Monday, November 8

Heroism in Modern Times

What and who are our heroes today? In past ages, young and old could point immediately to their heroes be they Achilles, Odysseus, Aeneas, Alexander, Socrates, or even Diogenes. In more recent times, our medieval forebears could claim Roland & Oliver, Charlemagne, Simon de Montefort, Joan of Arc, or Henry V as heroes for some (villains for others perhaps?). Just a few generations ago, Washington, Adams, Jefferson, Patrick Henry, Hamilton, Lincoln, and Madison, to name a few, were all heroes of our nation. Now if you stop someone on the street and ask them to name a hero, you get taught (bad) responses such as, My Dad, My Mom, a 9/11 fireman, or some Hollywood icon.

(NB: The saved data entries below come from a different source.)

(** What ends the lines. *)
Definition farewell (lines : list string) : bytes :=
  if existsb is_exit_command lines then str_bytes ("The client will be closed." ++ newline) else [].

(** ** The client on the server *)

Section session.
  Context {F : Type} `{Posix F} {R : Type} `{Replacer R}.
  Context (this_thread : Z) (n fuel : nat) (page_buf : bytes) (float_str : Z → string) (atof : string → Z).
  Notation st := (Interp.t F R * start_condition)%type.
  Notation handle := (Server.handle_request this_thread n fuel page_buf float_str atof).
  Notation handler := (Server.client_handler this_thread n fuel page_buf float_str atof).

(** A connection on which everything that was sent arrives at once, with the server
    behind it. *)
Record link := mkLink { server : st; alive : bool; to_server : bytes; to_client : bytes }.

Definition idle (s : st) : link := mkLink s true [] [].

(** The rounds of [client_handler] while there is something to read. *)
Fixpoint answer (m : nat) (k : link) : link :=
  match m with
  | O => k
  | S m' =>
      match to_server k with
      | [] => k
      | q =>
          if alive k then
            let size := Z.to_nat Server.BUFFER_LENGTH in
            match handle (Server.Received (take size q)) (server k) with
            | (Ret (Some reply), s) => answer m' (mkLink s true (drop size q) (to_client k ++ reply))
            | (_, s) => mkLink s false (drop size q) (to_client k)
            end
          else k
      end
  end.
Definition shouldCreateEntryForDate (dateStr : string) (frequency : TrackingFrequency)
  : bool :=
  let d := parseMMDDYYYY dateStr in
  match frequency with
  | DAILY => true
  | WEEKLY => match Js.getDay tz d with Some 1 => true | _ => false end
  | MONTHLY => match Js.getDate tz d with Some 1 => true | _ => false end
  end.

End DateHelpers.

(** *** Rows of the store *)

Open Scope string_scope.

Record Patient : Type := {
  patient_id : Z;
  patient_user_id : string
}.

Record TrackCategory : Type := {
  cat_id : Z;
  cat_name : string;
  cat_status : string
}.

Record TrackItem : Type := {
  item_id : Z;
  item_category_id : Z;
  item_code : string;
  item_name : string;
  item_frequency : TrackingFrequency;
  item_status : string;
  item_created_date : string;
  item_updated_date : string
}.

Record TrackItemEntry : Type := {
  entry_id : Z;
  entry_user_id : string;
  entry_patient_id : Z;
  entry_track_item_id : Z;
  entry_date : string;
  entry_selected : Z;
  entry_created_date : string;
  entry_updated_date : string
}.

Record Question : Type := {
  q_id : Z;
  q_item_id : Z;
  q_code : string;
  q_text : string;
  q_type : string;
  q_required : Z;
  q_summary_template : option string;
  q_status : string;
  q_created_date : string;
  q_updated_date : string;
  q_instructions : option string;
  q_subtype : option string;
  q_units : option string;
  q_min : option Z;
  q_max : option Z;
  q_precision : option Z;
  q_parent_question_id : option Z;
  q_display_condition : option string
}.

Record ResponseOption : Type := {
  opt_id : Z;
  opt_question_id : Z;
  opt_code : option string;
  opt_text : string;
  opt_status : option string;
  opt_created_date : string;
  opt_updated_date : string
}.

Record TrackResponse : Type := {
  resp_id : Z;
  resp_user_id : string;
  resp_patient_id : Z;
  resp_question_id : Z;
  resp_track_item_entry_id : Z;
  resp_answer : option string;
  resp_created_date : string;
  resp_updated_date : option string
}.

(** Modelled from the spec: the keys of a display condition, the
    enumeration [QuestionCondition] of [@/constants/trackTypes], which is
    not part of the sources at hand. *)
Module QuestionCondition.
Definition PARENT_RES_EXISTS : string := "parent_response_exists".
Definition EQ : string := "eq".
Definition NOT_EQ : string := "not_eq".
Definition GT : string := "gt".
Definition GTE : string := "gte".
Definition LT : string := "lt".
Definition LTE : string := "lte".
Definition IN : string := "in".
Definition NOT_IN : string := "not_in".
End QuestionCondition.

(** Modelled from the spec: the question types with options, the
    enumeration [QuestionType] of [@/constants/trackTypes]. *)
Module QuestionType.
Definition BOOLEAN : string := "boolean".
Definition MCQ : string := "mcq".
Definition MSQ : string := "msq".
End QuestionType.

Section Questionnaire.

Local Open Scope string_scope.

Variable StringToNumber : string -> float.
Variable Number_toString : float -> string.

(** *** Summary generator *)

Definition generateSummary (template answer : string) : option string :=
  if String.eqb template "" || String.eqb answer "" then None
  else
    let parsed :=
      if Js.startsWith answer "[" || Js.startsWith answer "{" then
        match Js.JSON_parse StringToNumber answer with
        | Some v => v
        | None => Js.JStr answer
        end
      else Js.JStr answer in
    (* a [TypeError] of [join] or [String] is caught by the outer [catch] *)
    match parsed with
    | Js.JArr l =>
        match Js.Array_join Number_toString l ", " with
        | Some text => Some (Js.replace template "{{answer}}" text)
        | None => None
        end
    | _ =>
        match Js.ToString Number_toString parsed with
        | Some text => Some (Js.replace template "{{answer}}" text)
        | None => None
        end
    end.

(** *** Visibility evaluator *)

(** The optional memo table: [visibilityCache?.has], [?.get], [?.set]. *)
Definition cache_get (cache : option (gmap Z bool)) (id : Z) : option bool :=
  match cache with
  | Some m => m !! id
  | None => None
  end.

Definition cache_set (cache : option (gmap Z bool)) (id : Z) (v : bool)
  : option (gmap Z bool) :=
  option_map (fun m => <[id := v]> m) cache.

(** [!q.parent_question_id] and [!q.display_condition] *)
Definition no_parent (q : Question) : bool :=
  match q_parent_question_id q with
  | None => true
  | Some p => Z.eqb p 0
  end.

Definition no_condition (q : Question) : bool :=
  match q_display_condition q with
  | None => true
  | Some c => String.eqb c ""
  end.

(** The answer as the condition sees it: parsed as JSON when it can be,
    itself otherwise ([JSON.parse] first turns its argument into a text,
    which can throw as well). *)
Definition parse_answer (parentAnswer : Js.JsValue) : Js.JsValue :=
  match parentAnswer with
  | Js.JUndefined | Js.JNull => parentAnswer
  | _ =>
      match Js.ToString Number_toString parentAnswer with
      | Some text =>
          match Js.JSON_parse StringToNumber text with
          | Some v => v
          | None => parentAnswer
          end
      | None => parentAnswer
      end
  end.

Definition option_code (o : ResponseOption) : Js.JsValue :=
  match opt_code o with
  | Some c => Js.JStr c
  | None => Js.JNull
  end.

(** Answers given as option texts are turned into option codes when the
    parent is a boolean, multiple-choice or multiple-select question. *)
Definition map_to_codes (parentQuestion : option Question)
    (allOptions : option (list ResponseOption)) (parent_id : Z)
    (parsed : Js.JsValue) : Js.JsValue :=
  let typed :=
    match parentQuestion with
    | Some p =>
        negb (String.eqb (q_type p) "")
        && (String.eqb (q_type p) QuestionType.BOOLEAN
            || String.eqb (q_type p) QuestionType.MCQ
            || String.eqb (q_type p) QuestionType.MSQ)
    | None => false
    end in
  match allOptions with
  | Some (o :: os) =>
      if typed then
        let parentOptions :=
          List.filter (fun opt => Z.eqb (opt_question_id opt) parent_id) (o :: os) in
        let code_of (answer : Js.JsValue) : option Js.JsValue :=
          option_map option_code
            (List.find (fun opt => Js.strict_equals (Js.JStr (opt_text opt)) answer)
               parentOptions) in
        match parsed with
        | Js.JArr l =>
            Js.JArr (map (fun answer => match code_of answer with
                                        | Some c => c
                                        | None => answer
                                        end) l)
        | Js.JStr _ =>
            match code_of parsed with
            | Some c => c
            | None => parsed
            end
        | _ => parsed
        end
      else parsed
  | _ => parsed
  end.

Definition is_defined (v : Js.JsValue) : bool :=
  match v with Js.JUndefined => false | _ => true end.
(** * seisplot: the [Seismic] volume object of [src/seismic.py]

    A shallow embedding of the class [Seismic]: its constructor, the line
    accessors, the bandwidth estimate of [spectrum] / [plot_spectrum], and
    what [from_obspy] prepares for the constructor.

    Conventions of the embedding.
    - A NumPy array is its shape together with its elements in row-major
      (C) order, which is the order [reshape] and integer indexing follow.
    - A Python [int] is a [Z]; a [float] (the array dtype, [dt], [tstart],
      frequencies, decibels) is an exact rational [Q]: rounding, infinities
      and NaN are outside the model.
    - A raised exception is a value [Raise e]; what [print] writes is kept
      as a log of messages next to the result.
    - [np.fft.rfft], [np.blackman] and [np.log10] are parameters of the
      spectral functions: everything proved holds whatever they compute. *)

From Stdlib Require Import ZArith QArith Qround Qabs String Ascii Bool Lia Lqa List.
Import ListNotations.

(** ** Exceptions and results *)

Inductive exn : Type :=
| ValueError
| IndexError
| ZeroDivisionError
| Unmodelled.  (* an outcome this embedding does not follow *)

Inductive result (A : Type) : Type :=
| Ok (a : A)
| Raise (e : exn).

Arguments Ok {A} a.
Arguments Raise {A} e.

Definition bind {A B : Type} (c : result A) (k : A -> result B) : result B :=
  match c with
  | Ok a => k a
  | Raise e => Raise e
  end.

Notation "x <- c ;; k" := (bind c (fun x => k))
  (at level 61, c at next level, right associativity).
Notation "' pat <- c ;; k" := (bind c (fun x => match x with pat => k end))
  (at level 61, pat pattern, c at next level, right associativity).

Fixpoint mapM {A B : Type} (f : A -> result B) (l : list A) : result (list B) :=
  match l with
  | [] => Ok []
  | a :: l' => b <- f a ;; bs <- mapM f l' ;; Ok (b :: bs)
  end.

(** Comparisons of floats, as booleans. *)
Definition Qleb (x y : Q) : bool := Qle_bool x y.
Definition Qltb (x y : Q) : bool := negb (Qle_bool y x).

(** An [int] count as a float. *)
Definition of_nat (k : nat) : Q := inject_Z (Z.of_nat k).

(** ** The part of NumPy the class uses *)

Module Np.

(** [shape] and the elements in row-major order. *)
Record ndarray : Type := mk_ndarray {
  shape : list nat;
  flat : list Q
}.

Definition prod (dims : list nat) : nat := fold_right Nat.mul 1%nat dims.

Definition size (a : ndarray) : nat := prod (shape a).
Definition ndim (a : ndarray) : nat := length (shape a).

(** [a.shape[0]] and [a.shape[-1]]: a 0-d array has neither. *)
Definition shape_first (a : ndarray) : result nat :=
  match shape a with
  | [] => Raise IndexError
  | n :: _ => Ok n
  end.

Definition shape_last (a : ndarray) : result nat :=
  match rev (shape a) with
  | [] => Raise IndexError
  | n :: _ => Ok n
  end.

(** [a.reshape(dims)] for non-negative [dims]: the same elements in the same
    order under the new shape, or [ValueError] when the sizes differ. *)
Definition reshape (a : ndarray) (dims : list nat) : result ndarray :=
  if (prod dims =? size a)%nat
  then Ok {| shape := dims; flat := flat a |}
  else Raise ValueError.

(** [np.linspace(start, stop, num)]. *)
Definition linspace (start stop : Q) (num : Z) : result (list Q) :=
  if (num <? 0)%Z then Raise ValueError
  else if (num =? 1)%Z then Ok [start]
  else
    let step := (stop - start) / inject_Z (num - 1) in
    Ok (map (fun i => start + of_nat i * step)
            (seq 0 (Z.to_nat num))).

(** [np.arange(start, stop, step)]: [ceil((stop - start) / step)] entries
    [start + i * step]; a zero step raises. *)
Definition arange (start stop step : Q) : result (list Q) :=
  if Qeq_bool step 0 then Raise ZeroDivisionError
  else
    let n := Z.to_nat (Qceiling ((stop - start) / step)) in
    Ok (map (fun i => start + of_nat i * step) (seq 0 n)).

(** [np.amin] and [np.amax]: a zero-size array has no minimum. *)
Definition Qmin (x y : Q) : Q := if Qleb x y then x else y.
Definition Qmax (x y : Q) : Q := if Qleb x y then y else x.

Definition amin (l : list Q) : result Q :=
  match l with
  | [] => Raise ValueError
  | x :: l' => Ok (fold_left Qmin l' x)
  end.

Definition amax (l : list Q) : result Q :=
  match l with
  | [] => Raise ValueError
  | x :: l' => Ok (fold_left Qmax l' x)
  end.

(** [np.argmax]: the first index of a maximal entry. *)
Fixpoint argmax_from (l : list Q) (i best : nat) (m : Q) : nat :=
  match l with
  | [] => best
  | x :: l' => if Qltb m x then argmax_from l' (S i) i x
               else argmax_from l' (S i) best m
  end.

Definition argmax (l : list Q) : result nat :=
  match l with
  | [] => Raise ValueError
  | x :: l' => Ok (argmax_from l' 1 0 x)
  end.

(** [np.mean] of a 1-d array (division of an empty sum is NaN in NumPy; it
    is not reached by the class with an empty list). *)
Definition Qsum (l : list Q) : Q := fold_right Qplus 0 l.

This is not a good thing. We need our heroes, people to revere, look up to, aspire to, and emulate. A hero is not someone who performs a momentary act of bravery. Heroism, properly understood, requires greatness and sacrifice. Greatness of heart, spirit and ability coupled with the sacrifice of the ordinary. One fictional genre that celebrates heroism, the comic book, denies much of the sacrifice required with the invention of the "secret identity". Heroes in comic book lore put on their spandex and step into their larger than life persona in the limelight of their heroic conflict. Then, when the lights dim and the music is quiet, they slither away to catch a little downtime hiding in the ordinary. This convention, while it admits the personal sacrifice asked of the hero, gives the comic book hero an out. A way of buying back his personal life without losing the exceptional. Is it in some way admitting that the heroic life is too much to ask for the soul of our modern man? Our modern media shines a spotlight on many of our exceptional individuals, searching for his or her feet of clay. Is this a good thing? Perhaps we should step back and allow them to be human. After all only one of us was without flaw.

Speaking of which, I would recommend highly a book on this topic by Mr Hook and Mr Reno, Heroism and the Christian Life: Reclaiming Excellence. This book examines in some detail what is required of the hero, Christian or classical. The Christian hero is less well celebrated, and for that reason perhaps deserves a second look.